» Aim of the task
Return the lines of the data below exactly. Start at the first and end with the line containing "Definition reward_error (e".

Stored data entries:
(* ===== verification/Rewards.v ===== *)
(** * Compute-reward settlement

    [crates/suwappu-precompiles/src/rewards.rs]: pricing of compute receipts,
    the pro-rata budget clamp, and the settlement of an epoch through the
    coverage-gated mint. *)

From S2P Require Import Prelude Issuer Reserve.

Abbreviation RewardRecipient := bytes (only parsing).

Definition GIB : N := 2 ^ 30.
Definition UPTIME_FULL_RATE_BPS : N := 9900.
Definition UPTIME_HALF_RATE_BPS : N := 9500.

Record ComputeReceipt := mk_receipt {
  recipient : RewardRecipient;
  receipt_epoch : N;
  certificates_signed : N;
  uptime_ok_samples : N;
  uptime_total_samples : N;
  attestations_signed : N;
  da_bytes_served : N;
}.

Record RewardParams := mk_params {
  per_certificate : N;
  per_attestation : N;
  per_gib_served : N;
  epoch_budget : N;
}.

Record EpochSettlement := mk_settlement {
  settled_epoch : N;
  payouts : list (RewardRecipient * N);
  settled_total : N;
}.

Inductive RewardError :=
| EpochNotMonotonic (epoch : N) (last : option N)
| ReceiptEpochMismatch (receipt_epoch epoch : N)
| DuplicateRecipient
| MalformedUptime
| RewardCoverage (e : CoverageError)
| RewardIssuer (e : IssuerError)
| RewardOverflow.

(** [From<GatedMintError>]. *)
Definition reward_error (e : GatedMintError) : RewardError :=
  match e with Coverage e => RewardCoverage e | IssuerRefused e => RewardIssuer e end.

Definition uptime_multiplier_bps (ok total : N) : N :=
  if bool_decide (total = 0%N) || bool_decide (total < ok)%N then 0%N
  else
    let scaled := wrap 128 (ok * 10000) in
    if bool_decide (wrap 128 (total * UPTIME_FULL_RATE_BPS) ≤ scaled)%N then 10000%N
    else if bool_decide (wrap 128 (total * UPTIME_HALF_RATE_BPS) ≤ scaled)%N then 5000%N
    else 0%N.

Definition price_receipt (c : ComputeReceipt) (p : RewardParams) : outcome RewardError N :=
  if bool_decide (uptime_total_samples c < uptime_ok_samples c)%N then Err MalformedUptime
  else
    let! certs := ok_or (checked_mul 128 (certificates_signed c) (per_certificate p)) RewardOverflow in
    let! attests := ok_or (checked_mul 128 (attestations_signed c) (per_attestation p)) RewardOverflow in
    let! served := ok_or (checked_mul 128 (da_bytes_served c) (per_gib_served p)) RewardOverflow in
    let served := (served / GIB)%N in
    let! raw := ok_or (s ← checked_add 128 certs attests; checked_add 128 s served) RewardOverflow in
    let m := uptime_multiplier_bps (uptime_ok_samples c) (uptime_total_samples c) in
    ok_or ((λ x, x / 10000)%N <$> checked_mul 128 raw m) RewardOverflow.

Record RewardSettlement := mk_engine {
  params : RewardParams;
  reward_issuer : IssuerId;
  reward_asset : AssetId;
  last_settled_epoch : option N;
}.

Definition new_engine (p : RewardParams) (i : IssuerId) (a : AssetId) : RewardSettlement :=
  mk_engine p i a None.

(** The validation loop. *)
Fixpoint validate_receipts (epoch : N) (l : list ComputeReceipt) (seen : gset RewardRecipient)
    : outcome RewardError unit :=
  match l with
  | [] => Ok tt
  | c :: rest =>
      if bool_decide (receipt_epoch c ≠ epoch) then Err (ReceiptEpochMismatch (receipt_epoch c) epoch)
      else if bool_decide (recipient c ∈ seen) then Err DuplicateRecipient
      else validate_receipts epoch rest ({[recipient c]} ∪ seen)
  end.

(** The pricing loop: the priced receipts and their total. *)
Fixpoint price_all (p : RewardParams) (l : list ComputeReceipt) (raw : list (RewardRecipient * N)) (total : N)
    : outcome RewardError (list (RewardRecipient * N) * N) :=
  match l with
  | [] => Ok (raw, total)
  | c :: rest =>
      let! amount := price_receipt c p in
      let! total' := ok_or (checked_add 128 total amount) RewardOverflow in
      price_all p rest (raw ++ [(recipient c, amount)]) total'
  end.

(** The clamping loop. *)
Fixpoint clamp_all (budget raw_total : N) (l : list (RewardRecipient * N))
    (out : list (RewardRecipient * N)) (total : N) : outcome RewardError (list (RewardRecipient * N) * N) :=
  match l with
  | [] => Ok (out, total)
  | (who, amount) :: rest =>
      let! clamped :=
        if bool_decide (budget < raw_total)%N
        then let! x := ok_or (checked_mul 128 amount budget) RewardOverflow in Ok (x / raw_total)%N
        else Ok amount in
      if bool_decide (0 < clamped)%N
      then clamp_all budget raw_total rest (out ++ [(who, clamped)]) (wrap 128 (total + clamped))
      else clamp_all budget raw_total rest out total
  end.

(** What is computed before any state is touched. *)
Definition plan_epoch (e : RewardSettlement) (epoch : N) (receipts : list ComputeReceipt)
    : outcome RewardError (list (RewardRecipient * N) * N) :=
  let! _ := match last_settled_epoch e with
            | Some last => if bool_decide (epoch ≤ last)%N then Err (EpochNotMonotonic epoch (Some last))
                           else Ok tt
            | None => Ok tt
            end in
  let! _ := validate_receipts epoch receipts ∅ in
  let! priced := price_all (params e) receipts [] 0 in
  clamp_all (epoch_budget (params e)) priced.2 priced.1 [] 0.

Definition settle_epoch (e : RewardSettlement) (epoch : N) (receipts : list ComputeReceipt)
    (r : IssuerRegistry) (c : ReserveCoverageChecker) (now : N)
    : outcome RewardError EpochSettlement * RewardSettlement * IssuerRegistry :=
  match plan_epoch e epoch receipts with
  | Err x => (Err x, e, r)
  | Panic => (Panic, e, r)
  | Ok (pays, total) =>
      let done_ r' := (Ok (mk_settlement epoch pays total),
                       mk_engine (params e) (reward_issuer e) (reward_asset e) (Some epoch), r') in
      if bool_decide (0 < total)%N then
        match mint_with_coverage r c (reward_issuer e) (reward_asset e) total now with
        | (Ok _, r') => done_ r'
        | (Err x, r') => (Err (reward_error x), e, r')
        | (Panic, r') => (Panic, e, r')
        end
      else done_ r
  end.

(** ** What the loops compute *)

Lemma validate_receipts_Ok epoch l seen :
  validate_receipts epoch l seen = Ok tt ↔
  Forall (λ c, receipt_epoch c = epoch) l ∧ NoDup (recipient <$> l) ∧ Forall (λ c, recipient c ∉ seen) l.
Proof.
  revert seen. induction l as [|c l IH]; intros seen; simpl.
  { split; [|done]. intros _. split_and!; constructor. }
  rewrite !Forall_cons, NoDup_cons. case_bool_decide as He; [naive_solver|].
  case_bool_decide as Hs; [naive_solver|]. rewrite IH.
  rewrite !Forall_forall. setoid_rewrite not_elem_of_union. setoid_rewrite not_elem_of_singleton.
  rewrite list_elem_of_fmap. split.
  - intros (? & ? & Hl). split_and!; try done; [|set_solver]. intros (x & Hx & Hin). by destruct (Hl x Hin).
  - intros ((? & ?) & (Hn & ?) & (? & Hl)). split_and!; try done. intros x Hin. split; [|by apply Hl].
    intros E. apply Hn. by exists x.
Qed.

Lemma price_all_Ok p l raw t raw' t' :
  (t < width 128)%N →
  price_all p l raw t = Ok (raw', t') ↔
  ∃ prices, Forall2 (λ c x, price_receipt c p = Ok x) l prices ∧
    raw' = raw ++ zip (recipient <$> l) prices ∧ t' = (t + sum_N prices)%N ∧ (t' < width 128)%N.
Proof.
  revert raw t. induction l as [|c l IH]; intros raw t Ht; simpl.
  { split.
    - intros [= <- <-]. exists []. rewrite app_nil_r, N.add_0_r. done.
    - intros (prices & ->%Forall2_nil_inv_l & -> & -> & _). by rewrite app_nil_r, N.add_0_r. }
  split.
  - destruct (price_receipt c p) as [x|e|] eqn:Ex; [|done..]. simpl. unfold checked_add. cbv zeta.
    case_bool_decide as Hx; [|done]. simpl. intros (prices & HF & -> & -> & Hlt)%IH; [|done].
    exists (x :: prices). rewrite sum_N_cons, <-app_assoc. split_and!; [by constructor|done|lia|lia].
  - intros (prices & HF & -> & -> & Hlt). apply Forall2_cons_inv_l in HF as (x & ps & Ex & HF & ->).
    rewrite sum_N_cons in *. rewrite Ex. simpl. unfold checked_add. cbv zeta.
    rewrite bool_decide_true by lia. simpl. apply IH; [lia|]. exists ps.
    rewrite <-app_assoc. split_and!; [done..|lia|lia].
Qed.

(** The payout for a price [a] when all prices sum to [total]. *)
Definition share (budget total a : N) : N :=
  if decide (budget < total)%N then (a * budget / total)%N else a.
Definition shares (budget total : N) (l : list (RewardRecipient * N)) : list (RewardRecipient * N) :=
  filter (λ e, (0 < e.2)%N) ((λ e, (e.1, share budget total e.2)) <$> l).

Lemma shares_cons budget total who a l :
  shares budget total ((who, a) :: l) =
  (if decide (0 < share budget total a)%N then [(who, share budget total a)] else []) ++ shares budget total l.
Proof. unfold shares. rewrite fmap_cons. cbn [fst snd]. rewrite filter_cons. cbn [snd]. by case_decide. Qed.

Lemma shares_scaled budget total l :
  (budget < total)%N → (sum_N (shares budget total l).*2 * total ≤ budget * sum_N l.*2)%N.
Proof.
  intros Hlt. induction l as [|[who a] l IH]; [simpl; lia|].
  rewrite shares_cons, fmap_app, sum_N_app, fmap_cons, sum_N_cons. cbn [snd].
  assert (share budget total a * total ≤ budget * a)%N as Hs.
  { unfold share. rewrite decide_True by done. pose proof (N.Div0.mul_div_le (a * budget) total). lia. }
  case_decide; [rewrite fmap_cons, sum_N_cons|]; simpl; nia.
Qed.

Lemma shares_unclamped budget total l :
  ¬ (budget < total)%N → sum_N (shares budget total l).*2 = sum_N l.*2.
Proof.
  intros Hlt. induction l as [|[who a] l IH]; [done|].
  rewrite shares_cons, fmap_app, sum_N_app, fmap_cons, sum_N_cons, IH.
  assert (share budget total a = a) as -> by (unfold share; by rewrite decide_False). cbn [snd]. case_decide; [rewrite fmap_cons, sum_N_cons|]; simpl; lia.
Qed.

Lemma shares_total budget l :
  (sum_N (shares budget (sum_N l.*2) l).*2 ≤ budget)%N ∧
  (sum_N (shares budget (sum_N l.*2) l).*2 ≤ sum_N l.*2)%N.
Proof.
  destruct (decide (budget < sum_N l.*2)%N) as [Hlt|Hge].
  - pose proof (shares_scaled budget _ l Hlt). split; nia.
  - rewrite shares_unclamped by done. lia.
Qed.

» Answer space
(* ===== verification/Rewards.v ===== *)
(** * Compute-reward settlement

    [crates/suwappu-precompiles/src/rewards.rs]: pricing of compute receipts,
    the pro-rata budget clamp, and the settlement of an epoch through the
    coverage-gated mint. *)

From S2P Require Import Prelude Issuer Reserve.

Abbreviation RewardRecipient := bytes (only parsing).

Definition GIB : N := 2 ^ 30.
Definition UPTIME_FULL_RATE_BPS : N := 9900.
Definition UPTIME_HALF_RATE_BPS : N := 9500.

Record ComputeReceipt := mk_receipt {
  recipient : RewardRecipient;
  receipt_epoch : N;
  certificates_signed : N;
  uptime_ok_samples : N;
  uptime_total_samples : N;
  attestations_signed : N;
  da_bytes_served : N;
}.

Record RewardParams := mk_params {
  per_certificate : N;
  per_attestation : N;
  per_gib_served : N;
  epoch_budget : N;
}.

Record EpochSettlement := mk_settlement {
  settled_epoch : N;
  payouts : list (RewardRecipient * N);
  settled_total : N;
}.

Inductive RewardError :=
| EpochNotMonotonic (epoch : N) (last : option N)
| ReceiptEpochMismatch (receipt_epoch epoch : N)
| DuplicateRecipient
| MalformedUptime
| RewardCoverage (e : CoverageError)
| RewardIssuer (e : IssuerError)
| RewardOverflow.

(** [From<GatedMintError>]. *)
Definition reward_error (e : GatedMintError) : RewardError :=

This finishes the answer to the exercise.